■ TASK
Your answer must hold only the lines below from the line containing "Undefined => Undefined" through the line containing "NCD4_XML | NCD4_DIM", each reproduced exactly.

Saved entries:
(** No coordinate is above the scale. *)
Lemma scale_from_bound rest :
  ∀ s (p : vec3 F), p ∈ rest →
    f_gt (f_abs (vx p)) (scale_from rest s) = false ∧
    f_gt (f_abs (vy p)) (scale_from rest s) = false ∧
    f_gt (f_abs (vz p)) (scale_from rest s) = false.
Proof.
  induction rest as [|q rest IH]; intros s p Hp.
  - by apply elem_of_nil in Hp.
  - apply elem_of_cons in Hp as [->|Hp]; [|by apply IH].
    rewrite scale_from_cons. repeat split; apply scale_from_keeps.
    + do 2 apply raise_keeps. apply raise_above.
    + apply raise_keeps, raise_above.
    + apply raise_above.
Qed.

(** The scale is its initial value or the absolute value of a
    coordinate. *)
Lemma scale_from_attained rest :
  ∀ s, scale_from rest s = s ∨
       ∃ p : vec3 F, p ∈ rest ∧
            (scale_from rest s = f_abs (vx p) ∨
             scale_from rest s = f_abs (vy p) ∨
             scale_from rest s = f_abs (vz p)).
Proof.
  induction rest as [|q rest IH]; intros s; [by left|].
  rewrite scale_from_cons.
  set (s1 := raise (f_abs (vx q)) s).
  set (s2 := raise (f_abs (vy q)) s1).
  set (s3 := raise (f_abs (vz q)) s2).
  destruct (IH s3) as [->|(p & Hp & Hcase)].
  - assert (s3 = s ∨ s3 = f_abs (vx q) ∨ s3 = f_abs (vy q) ∨
            s3 = f_abs (vz q)) as [?|Hq].
    { unfold s3, s2, s1.
      destruct (raise_cases (f_abs (vz q))
                  (raise (f_abs (vy q)) (raise (f_abs (vx q)) s)))
        as [->| ->]; [|auto].
      destruct (raise_cases (f_abs (vy q)) (raise (f_abs (vx q)) s))
        as [->| ->]; [|auto].
      destruct (raise_cases (f_abs (vx q)) s) as [->| ->]; auto. }
    + by left.
    + right. exists q. split; [by left|]. tauto.
  - right. exists p. split; [by right | done].
Qed.

End ScaleMax.
(** * Herpaderp::ExecuteProcess: the orchestration pipeline

    A shallow embedding of [source/ProcessHerpaderping/herpaderp.cpp].  The
    function is one linear sequence of calls into the operating system and
    into the repository's [Utils] helpers, with early returns and scoped
    (RAII) handles.  The embedding keeps that shape:

    - every external call is a constructor of [Call], indexed by the type of
      what the call hands back (return value and out-parameters);
    - the function body is a program in the monad [M], which threads the
      local handle variables and an early-return outcome over a tree of
      calls ([Prog]);
    - each call carries its [Site]: the source line it is written on, or the
      local whose scope exit issues it;
    - running a program against an environment ([Handler]) yields the
      returned [HRESULT] and the trace of calls with their results. *)

From Stdlib Require Import ZArith List String Ascii Bool Lia.
From Stdlib Require Import Init.Byte.
From Stdlib Require Import Permutation.
Import ListNotations.

Open Scope string_scope.
Open Scope list_scope.
Open Scope Z_scope.

(** ** Machine-level types *)

Definition HANDLE := Z.
Definition PVOID := Z.
Definition HRESULT := Z.
Definition NTSTATUS := Z.
Definition DWORD := Z.

(** Values from the Windows SDK headers that the source names. *)
Module Win32.

Definition S_OK : HRESULT := 0.
Definition NULL : HANDLE := 0.
Definition INVALID_HANDLE_VALUE : HANDLE := -1.

Definition GENERIC_READ : Z := 0x80000000.
Definition GENERIC_WRITE : Z := 0x40000000.
Definition FILE_SHARE_READ : Z := 0x1.
Definition FILE_SHARE_WRITE : Z := 0x2.
Definition FILE_SHARE_DELETE : Z := 0x4.
Definition CREATE_ALWAYS : Z := 2.
Definition OPEN_EXISTING : Z := 3.
Definition FILE_ATTRIBUTE_NORMAL : Z := 0x80.

Definition SECTION_ALL_ACCESS : Z := 0xF001F.
Definition PAGE_READONLY : Z := 0x02.
Definition SEC_IMAGE : Z := 0x1000000.
Definition PROCESS_ALL_ACCESS : Z := 0x1FFFFF.
Definition PROCESS_CREATE_FLAGS_INHERIT_HANDLES : Z := 0x4.
Definition THREAD_ALL_ACCESS : Z := 0x1FFFFF.
Definition ProcessBasicInformation : Z := 0.
Definition INFINITE : Z := 0xFFFFFFFF.
Definition ERROR_USER_MAPPED_FILE : Z := 1224.
(** * Monikhao worker service: session / agent state machine

    A shallow embedding of the state-aggregation core of
    [scripts/worker-service.cjs]: the session map, the per-session agent
    list, tool-call tracking, the statistics counters with their carry-over
    bucket, the periodic pruner and the totals of the public snapshot.

    Conventions of the embedding.
    - JavaScript numbers that the core only adds and compares (timestamps,
      counters) are integers [Z]; a field that may hold [undefined] is an
      [option].  A comparison or subtraction involving [undefined] yields
      [NaN], and every test on [NaN] is false; the helpers [js_truthy_lt] and
      [js_idle_gt] write that out.
    - The module-level registries ([sessions], [agentIdCounter],
      [carryOverStats], [usedNames]) are the fields of one [State] record
      that every operation takes and returns.
    - [sessions] is a JavaScript [Map], iterated in insertion order; it is
      a [gmap] here, which does not keep that order.  The loops over it
      that are modelled (pruner, totals) add to counters and delete from
      sets, which does not depend on the order.  The lists of the snapshot
      hold the entries of the source's lists in the order of the [gmap]:
      they are a rearrangement of the source's, and what is stated about
      their order is stated for every rearrangement.
    - The readings of [Date.now()] and [Math.random()] made while one event
      is processed are the fields of an [Env] record supplied by the caller.
    - A session object is mutated in place by the source; here it is read
      from the map, transformed, and written back under its key.
    - Presentational agent attributes (colour, shape, spawn time, last
      response text) and the textual summaries stored in tool calls and
      timeline entries are never read back by the core and are left out.
      What is kept of [summarizeInput] and [summarizeOutput] is whether
      they throw: the exception leaves [processEvent] half-way, and the
      state reached by then stays ([POST /api/events] catches it and
      answers with an error).
    - Property values have the type the worker expects of them: the
      tool name is a string, and the properties that the worker reads
      from a tool input as strings, and the [message] of a notification,
      are strings when present.  A tool response is arbitrary JSON, seen
      through the observations the worker makes of it. *)

From stdpp Require Import gmap strings list fin_maps.
From Stdlib Require Import ZArith Lia.
(** * The AutoHotkey debug adapter: breakpoints, continuation, handles

    The development follows the TypeScript sources:
    - the class [AhkDebugSession]: breakpoint registry, handle tables,
      continuation handling, advanced breakpoints, log points;
    - [util/evaluator/library.ts]: the primitive function library.

    JavaScript strings are modelled as [string], one [ascii] per code unit
    in the range U+0000..U+00FF.  JavaScript numbers that the adapter only
    uses as counters, line numbers and handles are modelled as [N]; this
    is exact below 2^53, the range in which a double holds every natural
    number.  The replies of the DBGp session, of the expression
    evaluators and of the path conversion of the base class are inputs of
    the model; a failing command is modelled where the code catches the
    failure ([stack_get], [breakpoint_set], [breakpoint_get], [safeEval]).
    The callbacks of one [Promise.all] resume in the order in which their
    commands were sent, the session answering in order. *)

From Stdlib Require Import NArith Ascii String List Bool Lia.
From Stdlib Require Import Decimal DecimalFacts DecimalN DecimalString.
From stdpp Require Import gmap strings list fin_maps.

Open Scope string_scope.
Open Scope N_scope.
(** * libdap4/d4meta.c: building netCDF-4 metadata from the DAP4 node graph

    A shallow embedding of [src/libdap4/d4meta.c].  The node graph is a
    heap of [NCD4node] records addressed by node number (a C pointer is a
    node number, [NULL] is [None]); the build-result slot [meta] is updated
    in place.  The netCDF library is an external collaborator: its calls
    are recorded in a trace and answered by a parameter of the model. *)

From Stdlib Require Import ZArith String Ascii List Lia.
From Stdlib Require Import Floats.SpecFloat.
From stdpp Require Import gmap list.
Import ListNotations.

Local Open Scope string_scope.
Local Open Scope Z_scope.

(** ** Results of running C code *)

(** [Undefined] is C undefined behaviour (a [NULL] dereference, a read of
    indeterminate memory); [OutOfFuel] is the bound of a loop or of a
    recursion reached. *)
Inductive outcome (A : Type) : Type :=
  | Ok (a : A)
  | Undefined
  | OutOfFuel.
Arguments Ok {A} a.
Arguments Undefined {A}.
Arguments OutOfFuel {A}.

Definition obind {A B : Type} (c : outcome A) (k : A -> outcome B) : outcome B :=
  match c with
  | Ok a => k a
  | Undefined => Undefined
  | OutOfFuel => OutOfFuel
  end.

Notation "'let*' x ':=' c 'in' k" := (obind c (fun x => k))
  (at level 10, x pattern, c at level 100, k at level 200).

(** ** netCDF constants (netcdf.h, ncd4types.h) *)

Inductive NCD4sort : Type :=
  | NCD4_NULL | NCD4_ATTR | NCD4_ATTRSET | NCD4_XML | NCD4_DIM
  | NCD4_GROUP | NCD4_TYPE | NCD4_VAR | NCD4_ECONST.

(** [nc_type]; ncd4types.h names [NC_VLEN] as [NC_SEQ] and [NC_COMPOUND]
    as [NC_STRUCT]. *)
Inductive nc_type : Type :=
  | NC_NAT | NC_BYTE | NC_CHAR | NC_SHORT | NC_INT | NC_FLOAT | NC_DOUBLE
  | NC_UBYTE | NC_USHORT | NC_UINT | NC_INT64 | NC_UINT64 | NC_STRING
  | NC_SEQ | NC_OPAQUE | NC_ENUM | NC_STRUCT.

Definition nc_code (t : nc_type) : Z :=
  match t with
  | NC_NAT => 0 | NC_BYTE => 1 | NC_CHAR => 2 | NC_SHORT => 3 | NC_INT => 4
  | NC_FLOAT => 5 | NC_DOUBLE => 6 | NC_UBYTE => 7 | NC_USHORT => 8
  | NC_UINT => 9 | NC_INT64 => 10 | NC_UINT64 => 11 | NC_STRING => 12
  | NC_SEQ => 13 | NC_OPAQUE => 14 | NC_ENUM => 15 | NC_STRUCT => 16
  end.

Definition nc_of_code (z : Z) : option nc_type :=
  match z with
  | 0 => Some NC_NAT | 1 => Some NC_BYTE | 2 => Some NC_CHAR
  | 3 => Some NC_SHORT | 4 => Some NC_INT | 5 => Some NC_FLOAT
  | 6 => Some NC_DOUBLE | 7 => Some NC_UBYTE | 8 => Some NC_USHORT
  | 9 => Some NC_UINT | 10 => Some NC_INT64 | 11 => Some NC_UINT64
  | 12 => Some NC_STRING | 13 => Some NC_SEQ | 14 => Some NC_OPAQUE
  | 15 => Some NC_ENUM | 16 => Some NC_STRUCT
  | _ => None
  end.

Definition NC_MAX_ATOMIC_TYPE : Z := nc_code NC_STRING.

Definition NC_NOERR : Z := 0.
Definition NC_EINVAL : Z := -36.
Definition NC_ENAMEINUSE : Z := -42.
Definition NC_EBADTYPE : Z := -45.
Definition NC_ERANGE : Z := -60.
Definition NC_ENOMEM : Z := -61.
Definition NC_GLOBAL : Z := -1.

(** Reserved attribute names (ncd4types.h). *)
Definition UCARTAGNC4 : string := "_edu.ucar.".
Definition UCARTAGVLEN : string := "_edu.ucar.isvlen".
Definition NC4TAGMAPS : string := "_edu.ucar.maps".

(** [sizeof(nc_vlen_t)]: a [size_t] and a pointer, 16 bytes on LP64. *)
Definition sizeof_nc_vlen_t : Z := 16.
(** C6. When a pending continuation request ends in any error, [items] and
    the cursor are what they were when the error arrived, and [loading] is
    false; starting the attempt had not changed them either, so an attempt
    that fails right away leaves both as they were before it. *)
Theorem continuation_failure_keeps_items (w : World) id r o :
  findRequest id w = Some r ->
  awaiter r = InFetchMoreProducts ->
  isFailure o ->
  let w' := step w (Response id o) in
  (products w' = products w /\ nextPage w' = nextPage w /\ loading w' = false)
  /\ (forall w0 : World,
        let w1 := fetchMoreProducts_resume o (fetchMoreProducts w0) in
        products w1 = products w0 /\ nextPage w1 = nextPage w0
        /\ loading w1 = false).
Proof.
  intros Hf Ha Ho. cbn. split.
  - rewrite Hf, Ha, settle_continuation by exact Ha.
    apply (fetchMoreProducts_resume_failure (dropRequest id w) o Ho).
  - intro w0.
    destruct (fetchMoreProducts_resume_failure (fetchMoreProducts w0) o Ho)
      as (Hp & Hn & Hl).
    rewrite Hp, Hn, Hl. unfold fetchMoreProducts.
    destruct (negb (truthy (nextPage w0)) || loading w0); [auto|].
    autorewrite with frame. cbn.
    destruct (nextPage w0) eqn:E; cbn; autorewrite with frame; cbn;
      rewrite ?E; auto.
Qed.

Lemma fetchMoreProducts_guard (w : World) :
  truthy (nextPage w) = false \/ loading w = true ->
  fetchMoreProducts w = w.
Proof.
  unfold fetchMoreProducts. intros [-> | ->]; cbn; [reflexivity|].
  now rewrite orb_true_r.
Qed.

Lemma fetchMoreProducts_loading (w : World) :
  truthy (nextPage w) = true ->
  loading (fetchMoreProducts w) = true.
Proof.
  unfold fetchMoreProducts. intros T. rewrite T. cbn.
  destruct (loading w) eqn:L; [exact L|].
  autorewrite with frame. cbn.
  destruct (nextPage w); cbn; autorewrite with frame; reflexivity.
Qed.

(** C8. [fetchMoreProducts] returns at once, with no fetch and no write,
    when there is no cursor or a load is running; a second call made while
    the first one is still pending therefore issues nothing: the world
    after two calls in a row is the world after one. *)
Theorem loadMore_noop_when_busy_or_done (w : World) :
  (nextPage w = None \/ loading w = true ->
   fetchMoreProducts w = w
   /\ issued (fetchMoreProducts w) = issued w
   /\ inflight (fetchMoreProducts w) = inflight w)
  /\ fetchMoreProducts (fetchMoreProducts w) = fetchMoreProducts w.
Proof.
  split.
  - intros H.
    assert (E : fetchMoreProducts w = w).
    { apply fetchMoreProducts_guard. destruct H as [-> | ->]; auto. }
    now rewrite !E.
  - destruct (truthy (nextPage w)) eqn:T.
    + apply fetchMoreProducts_guard. right.
      now apply fetchMoreProducts_loading.
    + now rewrite !(fetchMoreProducts_guard w) by now left.
Qed.
(** The first device of the enumeration that satisfies the active predicate
    is where the scan stops, whatever comes after it. *)
Lemma scan_first_active (h : host) (ids : usb_ids) (serial : option string)
    (w : world) (before : list hid_device_info) (d : hid_device_info) :
  serial_ready h serial w ->
  (forall x, In x before -> ~ active_predicate h ids serial x) ->
  active_predicate h ids serial d ->
  exists k, forall after,
    scan_devices h ids serial (before ++ d :: after) w
    = Ok (Scan_left (Some d), with_mallocs w k).
Proof.
  intros Hready Hno Hact.
  destruct (scan_skips h ids serial before w Hready Hno) as [k [Hk Hskip]].
  destruct (scan_step h ids serial d (with_mallocs w k)) as [k' [_ [[_ Hstop]|[Hn _]]]].
  - now apply serial_ready_later.
  - exists k'. intros after. rewrite Hskip, Hstop. reflexivity.
  - contradiction.
Qed.

(** With no device satisfying the active predicate the scan runs to the end
    of the list. *)
Lemma scan_none_active (h : host) (ids : usb_ids) (serial : option string)
    (w : world) (devs : list hid_device_info) :
  serial_ready h serial w ->
  (forall x, In x devs -> ~ active_predicate h ids serial x) ->
  exists k, scan_devices h ids serial devs w = Ok (Scan_left None, with_mallocs w k).
Proof.
  intros Hready Hno.
  destruct (scan_skips h ids serial devs w Hready Hno) as [k [_ Hskip]].
  exists k. rewrite <- (app_nil_r devs), Hskip. reflexivity.
Qed.

Lemma serial_ready_same_count (h : host) (serial : option string) (w w' : world) :
  n_malloc w' = n_malloc w -> serial_ready h serial w -> serial_ready h serial w'.
Proof.
  intros Hn. destruct serial as [s|]; simpl; [|trivial]. now rewrite Hn.
Qed.
(** * dss_server: nearest-water distance and tiered recommendation

    A shallow embedding of [dss_server.py]: the vertex-average centroid of a
    GeoJSON polygon, the haversine great-circle distance, the linear scan
    for the nearest water body, the four-tier recommendation and the batch
    endpoint.

    Numbers.  Python floats are read as real numbers ([R]); the one float
    the program uses that is not a real, [float('inf')], is the extra
    element [Inf] of [distance].  Rounding, NaN and signed zeros are
    therefore outside this development.  In particular the quantity [a] of
    line 58 never leaves [0, 1] here, while its double can exceed 1 by a
    rounding error and make [math.sqrt(1 - a)] raise: what is stated of the
    scan, of the recommendation and of the batch is therefore stated for the
    runs in which [haversine] returns, as a hypothesis.

    Exceptions.  Every Python operation that can raise on the values
    modelled here returns a [result]; [Raise] carries the exception class.

    Globals.  [fra_data] and [water_body_locations] are written once by
    [load_data] and only read afterwards; the query functions take them as a
    [store] argument. *)

From Stdlib Require Import Reals Lra Lia Ascii.
From stdpp Require Import base option list gmap strings.

Open Scope R_scope.

(** ** Exceptions *)

Inductive exn : Set := IndexError | TypeError | ValueError.

Inductive result (A : Type) : Type :=
| Ok (a : A)
| Raise (e : exn).
Arguments Ok {A} a.
Arguments Raise {A} e.

#[global] Instance result_ret : MRet result := λ A a, Ok a.
#[global] Instance result_bind : MBind result :=
  λ A B f r, match r with Ok a => f a | Raise e => Raise e end.

(** A [for] loop over a list whose body may raise: the state is threaded
    from left to right and the first exception ends the loop. *)
Fixpoint for_each {A S : Type} (body : S → A → result S) (l : list A) (s : S)
  : result S :=
  match l with
  | [] => Ok s
  | x :: l' => s' ← body s x; for_each body l' s'
  end.

(** ** The [math] module *)

Definition R_earth : R := 6371.

(** [math.radians] *)
Definition radians (x : R) : R := x * (PI / 180).

(** [math.sqrt]: a negative argument is a [ValueError] (math domain error). *)
Definition math_sqrt (x : R) : result R :=
  if Rle_dec 0 x then Ok (sqrt x) else Raise ValueError.

(** [math.atan2 y x]: the angle of the point [(x, y)], in (-PI, PI]. *)
Definition atan2 (y x : R) : R :=
  if Rlt_dec 0 x then atan (y / x)
  else if Rlt_dec x 0 then
    if Rle_dec 0 y then atan (y / x) + PI else atan (y / x) - PI
  else if Rlt_dec 0 y then PI / 2
  else if Rlt_dec y 0 then - (PI / 2)
  else 0.

(** ** haversine (lines 53-60) *)

(** The quantity [a] of line 58, on arguments already in radians. *)
Definition hav (lon1 lat1 lon2 lat2 : R) : R :=
  let dlon := lon2 - lon1 in
  let dlat := lat2 - lat1 in
  sin (dlat / 2) ^ 2 + cos lat1 * cos lat2 * sin (dlon / 2) ^ 2.

Definition haversine (lon1 lat1 lon2 lat2 : R) : result R :=
  let lon1 := radians lon1 in
  let lat1 := radians lat1 in
  let lon2 := radians lon2 in
  let lat2 := radians lat2 in
  let a := hav lon1 lat1 lon2 lat2 in
  sa ← math_sqrt a;
  sb ← math_sqrt (1 - a);
  let c := 2 * atan2 sa sb in
  Ok (R_earth * c).

(** ** GeoJSON coordinates

    The value under ["coordinates"]: arrays nested to any depth with numbers
    at the leaves. *)

#[warnings="-register-all"]
Inductive coords : Type :=
| Num (x : R)
| Arr (items : list coords).

(** [c[0]] *)
Definition index0 (c : coords) : result coords :=
  match c with
  | Arr (x :: _) => Ok x
  | Arr [] => Raise IndexError
  | Num _ => Raise TypeError
  end.

(** [isinstance(c, list)] *)
Definition is_list (c : coords) : bool :=
  match c with Arr _ => true | Num _ => false end.

(** [for x in c]: the items iterated over. *)
Definition iter (c : coords) : result (list coords) :=
  match c with
  | Arr items => Ok items
  | Num _ => Raise TypeError
  end.
(** * gitlab_runner_register: the reconciliation loop of the Ansible module

    A shallow embedding of [gitlab_runner_register.py].  The module is a
    Python class [Runner] whose methods shell out to the [gitlab-runner]
    binary, read and overwrite [/etc/gitlab-runner/config.toml], and
    stop through [module.exit_json] / [module.fail_json].

    - Python values that come out of a TOML document are [pyval];
      subscripting and comparison follow Python, including the
      exceptions they raise.
    - Methods of [Runner] are computations in the monad [M]: they
      thread a [Machine] (the object, the file system, the trace of
      external events) and either return or halt.
    - The collaborators that are not part of the module (the binary,
      the TOML library, [to_text], [mkstemp]) are the fields of a
      [Host]. *)

From Stdlib Require Import ZArith String List Bool Floats.PrimFloat.
From stdpp Require Import gmap strings list fin_maps.

Set Warnings "-register-all".
Open Scope string_scope.
Open Scope list_scope.
Open Scope Z_scope.

(** ** Python values *)

(** What [toml.load] can put in a document: strings, integers, floats,
    booleans, date-times, arrays and tables.  Tables are Python dicts
    with string keys. *)
Inductive pyval :=
| PStr (s : string)
| PInt (z : Z)
| PFloat (f : float)
| PBool (b : bool)
| PDatetime (iso : string)
| PList (l : list pyval)
| PDict (d : gmap string pyval).

(** Uncaught Python exceptions the module can meet. *)
Inductive exn := IndexError | KeyError | TypeError | TomlDecodeError | FileNotFoundError.

(** The result of evaluating a Python expression. *)
Inductive pyres (A : Type) :=
| Val (a : A)
| Exc (e : exn).
Arguments Val {A} a.
Arguments Exc {A} e.

#[global] Instance pyres_ret : MRet pyres := fun _ a => Val a.
#[global] Instance pyres_bind : MBind pyres := fun _ _ f r =>
  match r with Val a => f a | Exc e => Exc e end.

(** [bool(v)] *)
Definition truthy (v : pyval) : bool :=
  match v with
  | PStr s => negb (String.eqb s "")
  | PInt z => negb (Z.eqb z 0)
  | PFloat f => negb (PrimFloat.eqb f 0%float)
  | PBool b => b
  | PDatetime _ => true
  | PList l => match l with [] => false | _ :: _ => true end
  | PDict d => negb (bool_decide (d = ∅))
  end.

(** [v[i]] for an integer [i >= 0]. A dict of string keys has no key [i]. *)
Definition getitem_int (v : pyval) (i : nat) : pyres pyval :=
  match v with
  | PList l => match l !! i with Some x => Val x | None => Exc IndexError end
  | PStr s => match String.get i s with
              | Some c => Val (PStr (String c EmptyString))
              | None => Exc IndexError
              end
  | PDict _ => Exc KeyError
  | PInt _ | PFloat _ | PBool _ | PDatetime _ => Exc TypeError
  end.

(** [v[k]] for a string [k]. *)
Definition getitem_str (v : pyval) (k : string) : pyres pyval :=
  match v with
  | PDict d => match d !! k with Some x => Val x | None => Exc KeyError end
  | _ => Exc TypeError
  end.

(** [v != s] where [s] is a [str]: only an equal string is equal to it. *)
Definition ne_str (v : pyval) (s : string) : bool :=
  match v with
  | PStr s' => negb (String.eqb s' s)
  | _ => true
  end.

(** [re.search(pat, s, re.MULTILINE)] for the two patterns of the
    module, which are plain words: a substring test. *)
Fixpoint re_search (pat s : string) : bool :=
  String.prefix pat s ||
  match s with
  | EmptyString => false
  | String _ s' => re_search pat s'
  end.

(** ** The module's constants and state symbols *)

Definition RUNNER_CONFIG : string := "/etc/gitlab-runner/config.toml".
Definition RUNNER_ID : string := "/etc/gitlab-runner/.runner_system_id".

Inductive RunnerState :=
| REREGISTERED
| REGISTERED
| UNREGISTERED
| TOKEN_MISMATCH
| NAME_MISMATCH.

(** [RunnerState.X.value] *)
Definition value (s : RunnerState) : string :=
  match s with
  | REREGISTERED => "Reregistered"
  | REGISTERED => "Registered"
  | UNREGISTERED => "Unregistered"
  | TOKEN_MISMATCH => "Token Mismatch"
  | NAME_MISMATCH => "Runner Name Mismatch"
  end.

(** ** The [Runner] object *)

(** The attributes [__init__] sets.  The first ten are copies of the
    module parameters, typed as the argument spec types them; an option
    is [None] where Python has [None]. *)
Record Runner := {
  state : string;
  api_url : string;
  token : string;
  name : string;
  executor : option string;
  default_image : option string;
  environ_vars : option (gmap string pyval);
  global_params : option (gmap string pyval);
  template_file : option string;
  recreate : bool;
  warnings : list string;
  current_name : option pyval;
  command_results : gmap string pyval;
  bin : string }.

Definition set_warnings (w : list string) (r : Runner) : Runner :=
  {| state := state r; api_url := api_url r; token := token r; name := name r;
     executor := executor r; default_image := default_image r;
     environ_vars := environ_vars r; global_params := global_params r;
     template_file := template_file r; recreate := recreate r;
     warnings := w; current_name := current_name r;
     command_results := command_results r; bin := bin r |}.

■ OUTPUT FOR THIS TASK
  | Undefined => Undefined
  | OutOfFuel => OutOfFuel
  end.

Notation "'let*' x ':=' c 'in' k" := (obind c (fun x => k))
  (at level 10, x pattern, c at level 100, k at level 200).

(** ** netCDF constants (netcdf.h, ncd4types.h) *)

Inductive NCD4sort : Type :=
  | NCD4_NULL | NCD4_ATTR | NCD4_ATTRSET | NCD4_XML | NCD4_DIM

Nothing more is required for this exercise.